Definition m_GTP_ENCAP := mkMapRef (λ d, @GTP_ENCAP (dp_tun d)) (λ m, set_tun (λ c, mkTunnelMaps
  SRV6_LOCALSID SRV6_ENCAP SRV6_ENCAP_SRC m GTP_PDR GTP_PDR6 GTP6_ENCAP VLAN_VNI VNI_INFO VXLAN_SRC
  VXLAN_SRC6 VXLAN_ENCAP META_COOKIE)) 4096.

Definition m_GTP_PDR := mkMapRef (λ d, @GTP_PDR (dp_tun d)) (λ m, set_tun (λ c, mkTunnelMaps
  SRV6_LOCALSID SRV6_ENCAP SRV6_ENCAP_SRC GTP_ENCAP m GTP_PDR6 GTP6_ENCAP VLAN_VNI VNI_INFO
  VXLAN_SRC VXLAN_SRC6 VXLAN_ENCAP META_COOKIE)) 4096.

Definition m_GTP_PDR6 := mkMapRef (λ d, @GTP_PDR6 (dp_tun d)) (λ m, set_tun (λ c, mkTunnelMaps
  SRV6_LOCALSID SRV6_ENCAP SRV6_ENCAP_SRC GTP_ENCAP GTP_PDR m GTP6_ENCAP VLAN_VNI VNI_INFO VXLAN_SRC
  VXLAN_SRC6 VXLAN_ENCAP META_COOKIE)) 4096.

Definition m_GTP6_ENCAP := mkMapRef (λ d, @GTP6_ENCAP (dp_tun d)) (λ m, set_tun (λ c, mkTunnelMaps
  SRV6_LOCALSID SRV6_ENCAP SRV6_ENCAP_SRC GTP_ENCAP GTP_PDR GTP_PDR6 m VLAN_VNI VNI_INFO VXLAN_SRC
  VXLAN_SRC6 VXLAN_ENCAP META_COOKIE)) 4096.

Definition m_VLAN_VNI := mkMapRef (λ d, @VLAN_VNI (dp_tun d)) (λ m, set_tun (λ c, mkTunnelMaps
  SRV6_LOCALSID SRV6_ENCAP SRV6_ENCAP_SRC GTP_ENCAP GTP_PDR GTP_PDR6 GTP6_ENCAP m VNI_INFO VXLAN_SRC
  VXLAN_SRC6 VXLAN_ENCAP META_COOKIE)) 4096.

Definition m_VNI_INFO := mkMapRef (λ d, @VNI_INFO (dp_tun d)) (λ m, set_tun (λ c, mkTunnelMaps
  SRV6_LOCALSID SRV6_ENCAP SRV6_ENCAP_SRC GTP_ENCAP GTP_PDR GTP_PDR6 GTP6_ENCAP VLAN_VNI m VXLAN_SRC
  VXLAN_SRC6 VXLAN_ENCAP META_COOKIE)) 4096.

Definition set_vxlan_src (m : option bytes) (d : Dp) : Dp :=
  set_tun (λ c, mkTunnelMaps SRV6_LOCALSID SRV6_ENCAP SRV6_ENCAP_SRC GTP_ENCAP GTP_PDR GTP_PDR6
    GTP6_ENCAP VLAN_VNI VNI_INFO m VXLAN_SRC6 VXLAN_ENCAP META_COOKIE) d.

Definition set_vxlan_src6 (m : option bytes) (d : Dp) : Dp :=
  set_tun (λ c, mkTunnelMaps SRV6_LOCALSID SRV6_ENCAP SRV6_ENCAP_SRC GTP_ENCAP GTP_PDR GTP_PDR6
    GTP6_ENCAP VLAN_VNI VNI_INFO VXLAN_SRC m VXLAN_ENCAP META_COOKIE) d.

Definition m_VXLAN_ENCAP := mkMapRef (λ d, @VXLAN_ENCAP (dp_tun d)) (λ m, set_tun (λ c, mkTunnelMaps
  SRV6_LOCALSID SRV6_ENCAP SRV6_ENCAP_SRC GTP_ENCAP GTP_PDR GTP_PDR6 GTP6_ENCAP VLAN_VNI VNI_INFO
  VXLAN_SRC VXLAN_SRC6 m META_COOKIE)) 4096.

Definition set_meta_cookie (m : option Z) (d : Dp) : Dp :=
  set_tun (λ c, mkTunnelMaps SRV6_LOCALSID SRV6_ENCAP SRV6_ENCAP_SRC GTP_ENCAP GTP_PDR GTP_PDR6
    GTP6_ENCAP VLAN_VNI VNI_INFO VXLAN_SRC VXLAN_SRC6 VXLAN_ENCAP m) d.

(** [L3Maps] *)

Definition set_tbls (t : Tables) (d : Dp) : Dp :=
  set_l3 (λ c, mkL3Maps t DP_CONFIG NEXTHOPS LINK_DOWN NHGROUP NHGROUP_MEMBER NEIGH4 NEIGH6 MPLS_FIB) d.

Definition set_dp_config (m : option Z) (d : Dp) : Dp :=
  set_l3 (λ c, mkL3Maps TBLS m NEXTHOPS LINK_DOWN NHGROUP NHGROUP_MEMBER NEIGH4 NEIGH6 MPLS_FIB) d.

Definition m_NEXTHOPS := mkMapRef (λ d, @NEXTHOPS (dp_l3 d)) (λ m, set_l3 (λ c, mkL3Maps TBLS
  DP_CONFIG m LINK_DOWN NHGROUP NHGROUP_MEMBER NEIGH4 NEIGH6 MPLS_FIB)) 4096.

Definition m_LINK_DOWN := mkMapRef (λ d, @LINK_DOWN (dp_l3 d)) (λ m, set_l3 (λ c, mkL3Maps TBLS
  DP_CONFIG NEXTHOPS m NHGROUP NHGROUP_MEMBER NEIGH4 NEIGH6 MPLS_FIB)) 256.

Definition m_NHGROUP := mkMapRef (λ d, @NHGROUP (dp_l3 d)) (λ m, set_l3 (λ c, mkL3Maps TBLS
  DP_CONFIG NEXTHOPS LINK_DOWN m NHGROUP_MEMBER NEIGH4 NEIGH6 MPLS_FIB)) 1024.

Definition m_NHGROUP_MEMBER := mkMapRef (λ d, @NHGROUP_MEMBER (dp_l3 d)) (λ m, set_l3 (λ c, mkL3Maps
  TBLS DP_CONFIG NEXTHOPS LINK_DOWN NHGROUP m NEIGH4 NEIGH6 MPLS_FIB)) 8192.

Definition m_NEIGH4 := mkMapRef (λ d, @NEIGH4 (dp_l3 d)) (λ m, set_l3 (λ c, mkL3Maps TBLS DP_CONFIG
  NEXTHOPS LINK_DOWN NHGROUP NHGROUP_MEMBER m NEIGH6 MPLS_FIB)) 4096.

Definition m_NEIGH6 := mkMapRef (λ d, @NEIGH6 (dp_l3 d)) (λ m, set_l3 (λ c, mkL3Maps TBLS DP_CONFIG
  NEXTHOPS LINK_DOWN NHGROUP NHGROUP_MEMBER NEIGH4 m MPLS_FIB)) 4096.

Definition m_MPLS_FIB := mkMapRef (λ d, @MPLS_FIB (dp_l3 d)) (λ m, set_l3 (λ c, mkL3Maps TBLS
  DP_CONFIG NEXTHOPS LINK_DOWN NHGROUP NHGROUP_MEMBER NEIGH4 NEIGH6 m)) 4096.

(** [L2Maps] *)

Definition m_REPL_SID := mkMapRef (λ d, @REPL_SID (dp_l2 d)) (λ m, set_l2 (λ c, mkL2Maps m REPL_SEG
  XCONNECT XCONNECT_VLAN DX2V MIRROR L2_MEMBERS L2_COUNT ES_DF PORT_ES VTEP_ES VTEP_ETREE
  PORT_MASTER SLOT_ES ESI_LABEL ES_NHG ES_NHG_MEMBER PORT_ETREE LEAF_LABEL LEAF_ARG)) 256.

Definition m_REPL_SEG := mkMapRef (λ d, @REPL_SEG (dp_l2 d)) (λ m, set_l2 (λ c, mkL2Maps REPL_SID m
  XCONNECT XCONNECT_VLAN DX2V MIRROR L2_MEMBERS L2_COUNT ES_DF PORT_ES VTEP_ES VTEP_ETREE
  PORT_MASTER SLOT_ES ESI_LABEL ES_NHG ES_NHG_MEMBER PORT_ETREE LEAF_LABEL LEAF_ARG)) 256.

Definition m_XCONNECT := mkMapRef (λ d, @XCONNECT (dp_l2 d)) (λ m, set_l2 (λ c, mkL2Maps REPL_SID
  REPL_SEG m XCONNECT_VLAN DX2V MIRROR L2_MEMBERS L2_COUNT ES_DF PORT_ES VTEP_ES VTEP_ETREE
  PORT_MASTER SLOT_ES ESI_LABEL ES_NHG ES_NHG_MEMBER PORT_ETREE LEAF_LABEL LEAF_ARG)) 256.

Definition m_XCONNECT_VLAN := mkMapRef (λ d, @XCONNECT_VLAN (dp_l2 d)) (λ m, set_l2 (λ c, mkL2Maps
  REPL_SID REPL_SEG XCONNECT m DX2V MIRROR L2_MEMBERS L2_COUNT ES_DF PORT_ES VTEP_ES VTEP_ETREE
  PORT_MASTER SLOT_ES ESI_LABEL ES_NHG ES_NHG_MEMBER PORT_ETREE LEAF_LABEL LEAF_ARG)) 1024.

Definition m_DX2V := mkMapRef (λ d, @DX2V (dp_l2 d)) (λ m, set_l2 (λ c, mkL2Maps REPL_SID REPL_SEG
  XCONNECT XCONNECT_VLAN m MIRROR L2_MEMBERS L2_COUNT ES_DF PORT_ES VTEP_ES VTEP_ETREE PORT_MASTER
  SLOT_ES ESI_LABEL ES_NHG ES_NHG_MEMBER PORT_ETREE LEAF_LABEL LEAF_ARG)) 1024.

Definition m_MIRROR := mkMapRef (λ d, @MIRROR (dp_l2 d)) (λ m, set_l2 (λ c, mkL2Maps REPL_SID
  REPL_SEG XCONNECT XCONNECT_VLAN DX2V m L2_MEMBERS L2_COUNT ES_DF PORT_ES VTEP_ES VTEP_ETREE
  PORT_MASTER SLOT_ES ESI_LABEL ES_NHG ES_NHG_MEMBER PORT_ETREE LEAF_LABEL LEAF_ARG)) 1024.

Definition m_L2_MEMBERS := mkMapRef (λ d, @L2_MEMBERS (dp_l2 d)) (λ m, set_l2 (λ c, mkL2Maps
  REPL_SID REPL_SEG XCONNECT XCONNECT_VLAN DX2V MIRROR m L2_COUNT ES_DF PORT_ES VTEP_ES VTEP_ETREE
  PORT_MASTER SLOT_ES ESI_LABEL ES_NHG ES_NHG_MEMBER PORT_ETREE LEAF_LABEL LEAF_ARG)) 4096.

Definition m_L2_COUNT := mkMapRef (λ d, @L2_COUNT (dp_l2 d)) (λ m, set_l2 (λ c, mkL2Maps REPL_SID
  REPL_SEG XCONNECT XCONNECT_VLAN DX2V MIRROR L2_MEMBERS m ES_DF PORT_ES VTEP_ES VTEP_ETREE
  PORT_MASTER SLOT_ES ESI_LABEL ES_NHG ES_NHG_MEMBER PORT_ETREE LEAF_LABEL LEAF_ARG)) 256.

Definition m_ES_DF := mkMapRef (λ d, @ES_DF (dp_l2 d)) (λ m, set_l2 (λ c, mkL2Maps REPL_SID REPL_SEG
  XCONNECT XCONNECT_VLAN DX2V MIRROR L2_MEMBERS L2_COUNT m PORT_ES VTEP_ES VTEP_ETREE PORT_MASTER
  SLOT_ES ESI_LABEL ES_NHG ES_NHG_MEMBER PORT_ETREE LEAF_LABEL LEAF_ARG)) 1024.

Definition m_PORT_ES := mkMapRef (λ d, @PORT_ES (dp_l2 d)) (λ m, set_l2 (λ c, mkL2Maps REPL_SID
  REPL_SEG XCONNECT XCONNECT_VLAN DX2V MIRROR L2_MEMBERS L2_COUNT ES_DF m VTEP_ES VTEP_ETREE
  PORT_MASTER SLOT_ES ESI_LABEL ES_NHG ES_NHG_MEMBER PORT_ETREE LEAF_LABEL LEAF_ARG)) 256.

Definition m_VTEP_ES := mkMapRef (λ d, @VTEP_ES (dp_l2 d)) (λ m, set_l2 (λ c, mkL2Maps REPL_SID
  REPL_SEG XCONNECT XCONNECT_VLAN DX2V MIRROR L2_MEMBERS L2_COUNT ES_DF PORT_ES m VTEP_ETREE
  PORT_MASTER SLOT_ES ESI_LABEL ES_NHG ES_NHG_MEMBER PORT_ETREE LEAF_LABEL LEAF_ARG)) 1024.

Definition m_VTEP_ETREE := mkMapRef (λ d, @VTEP_ETREE (dp_l2 d)) (λ m, set_l2 (λ c, mkL2Maps
  REPL_SID REPL_SEG XCONNECT XCONNECT_VLAN DX2V MIRROR L2_MEMBERS L2_COUNT ES_DF PORT_ES VTEP_ES m
  PORT_MASTER SLOT_ES ESI_LABEL ES_NHG ES_NHG_MEMBER PORT_ETREE LEAF_LABEL LEAF_ARG)) 1024.

Definition m_PORT_MASTER := mkMapRef (λ d, @PORT_MASTER (dp_l2 d)) (λ m, set_l2 (λ c, mkL2Maps
  REPL_SID REPL_SEG XCONNECT XCONNECT_VLAN DX2V MIRROR L2_MEMBERS L2_COUNT ES_DF PORT_ES VTEP_ES
  VTEP_ETREE m SLOT_ES ESI_LABEL ES_NHG ES_NHG_MEMBER PORT_ETREE LEAF_LABEL LEAF_ARG)) 256.

Definition m_SLOT_ES := mkMapRef (λ d, @SLOT_ES (dp_l2 d)) (λ m, set_l2 (λ c, mkL2Maps REPL_SID
  REPL_SEG XCONNECT XCONNECT_VLAN DX2V MIRROR L2_MEMBERS L2_COUNT ES_DF PORT_ES VTEP_ES VTEP_ETREE
  PORT_MASTER m ESI_LABEL ES_NHG ES_NHG_MEMBER PORT_ETREE LEAF_LABEL LEAF_ARG)) 256.

Definition m_ESI_LABEL := mkMapRef (λ d, @ESI_LABEL (dp_l2 d)) (λ m, set_l2 (λ c, mkL2Maps REPL_SID
  REPL_SEG XCONNECT XCONNECT_VLAN DX2V MIRROR L2_MEMBERS L2_COUNT ES_DF PORT_ES VTEP_ES VTEP_ETREE
  PORT_MASTER SLOT_ES m ES_NHG ES_NHG_MEMBER PORT_ETREE LEAF_LABEL LEAF_ARG)) 256.

Definition m_ES_NHG := mkMapRef (λ d, @ES_NHG (dp_l2 d)) (λ m, set_l2 (λ c, mkL2Maps REPL_SID
  REPL_SEG XCONNECT XCONNECT_VLAN DX2V MIRROR L2_MEMBERS L2_COUNT ES_DF PORT_ES VTEP_ES VTEP_ETREE
  PORT_MASTER SLOT_ES ESI_LABEL m ES_NHG_MEMBER PORT_ETREE LEAF_LABEL LEAF_ARG)) 1024.

Definition m_ES_NHG_MEMBER := mkMapRef (λ d, @ES_NHG_MEMBER (dp_l2 d)) (λ m, set_l2 (λ c, mkL2Maps
  REPL_SID REPL_SEG XCONNECT XCONNECT_VLAN DX2V MIRROR L2_MEMBERS L2_COUNT ES_DF PORT_ES VTEP_ES
  VTEP_ETREE PORT_MASTER SLOT_ES ESI_LABEL ES_NHG m PORT_ETREE LEAF_LABEL LEAF_ARG)) 4096.

Definition m_PORT_ETREE := mkMapRef (λ d, @PORT_ETREE (dp_l2 d)) (λ m, set_l2 (λ c, mkL2Maps
  REPL_SID REPL_SEG XCONNECT XCONNECT_VLAN DX2V MIRROR L2_MEMBERS L2_COUNT ES_DF PORT_ES VTEP_ES
  VTEP_ETREE PORT_MASTER SLOT_ES ESI_LABEL ES_NHG ES_NHG_MEMBER m LEAF_LABEL LEAF_ARG)) 256.

Definition m_LEAF_LABEL := mkMapRef (λ d, @LEAF_LABEL (dp_l2 d)) (λ m, set_l2 (λ c, mkL2Maps
  REPL_SID REPL_SEG XCONNECT XCONNECT_VLAN DX2V MIRROR L2_MEMBERS L2_COUNT ES_DF PORT_ES VTEP_ES
  VTEP_ETREE PORT_MASTER SLOT_ES ESI_LABEL ES_NHG ES_NHG_MEMBER PORT_ETREE m LEAF_ARG)) 16.

Definition m_LEAF_ARG := mkMapRef (λ d, @LEAF_ARG (dp_l2 d)) (λ m, set_l2 (λ c, mkL2Maps REPL_SID
  REPL_SEG XCONNECT XCONNECT_VLAN DX2V MIRROR L2_MEMBERS L2_COUNT ES_DF PORT_ES VTEP_ES VTEP_ETREE
  PORT_MASTER SLOT_ES ESI_LABEL ES_NHG ES_NHG_MEMBER PORT_ETREE LEAF_LABEL m)) 16.

(** [PolicyMaps] *)

Definition m_IDENTITY := mkMapRef (λ d, @IDENTITY (dp_pol d)) (λ m, set_pol (λ c, mkPolicyMaps m
  CIDR_ID IDENTITY6 CIDR_ID6 EP_POLICY POLICY)) 65536.

Definition m_CIDR_ID := mkMapRef (λ d, @CIDR_ID (dp_pol d)) (λ m, set_pol (λ c, mkPolicyMaps
  IDENTITY m IDENTITY6 CIDR_ID6 EP_POLICY POLICY)) 4096.

Definition m_IDENTITY6 := mkMapRef (λ d, @IDENTITY6 (dp_pol d)) (λ m, set_pol (λ c, mkPolicyMaps
  IDENTITY CIDR_ID m CIDR_ID6 EP_POLICY POLICY)) 65536.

########################################

=== What you will do ===
In the listing above, find the line containing "m VTEP_ES VTEP_ETREE" and the line containing "Definition m_PORT_MASTER := mkMapRef", then quote both, plus every line between them, exactly as written.

=== Answer area ===
  REPL_SEG XCONNECT XCONNECT_VLAN DX2V MIRROR L2_MEMBERS L2_COUNT ES_DF m VTEP_ES VTEP_ETREE
  PORT_MASTER SLOT_ES ESI_LABEL ES_NHG ES_NHG_MEMBER PORT_ETREE LEAF_LABEL LEAF_ARG)) 256.

Definition m_VTEP_ES := mkMapRef (λ d, @VTEP_ES (dp_l2 d)) (λ m, set_l2 (λ c, mkL2Maps REPL_SID
  REPL_SEG XCONNECT XCONNECT_VLAN DX2V MIRROR L2_MEMBERS L2_COUNT ES_DF PORT_ES m VTEP_ETREE
  PORT_MASTER SLOT_ES ESI_LABEL ES_NHG ES_NHG_MEMBER PORT_ETREE LEAF_LABEL LEAF_ARG)) 1024.

Definition m_VTEP_ETREE := mkMapRef (λ d, @VTEP_ETREE (dp_l2 d)) (λ m, set_l2 (λ c, mkL2Maps
  REPL_SID REPL_SEG XCONNECT XCONNECT_VLAN DX2V MIRROR L2_MEMBERS L2_COUNT ES_DF PORT_ES VTEP_ES m
  PORT_MASTER SLOT_ES ESI_LABEL ES_NHG ES_NHG_MEMBER PORT_ETREE LEAF_LABEL LEAF_ARG)) 1024.

Definition m_PORT_MASTER := mkMapRef (λ d, @PORT_MASTER (dp_l2 d)) (λ m, set_l2 (λ c, mkL2Maps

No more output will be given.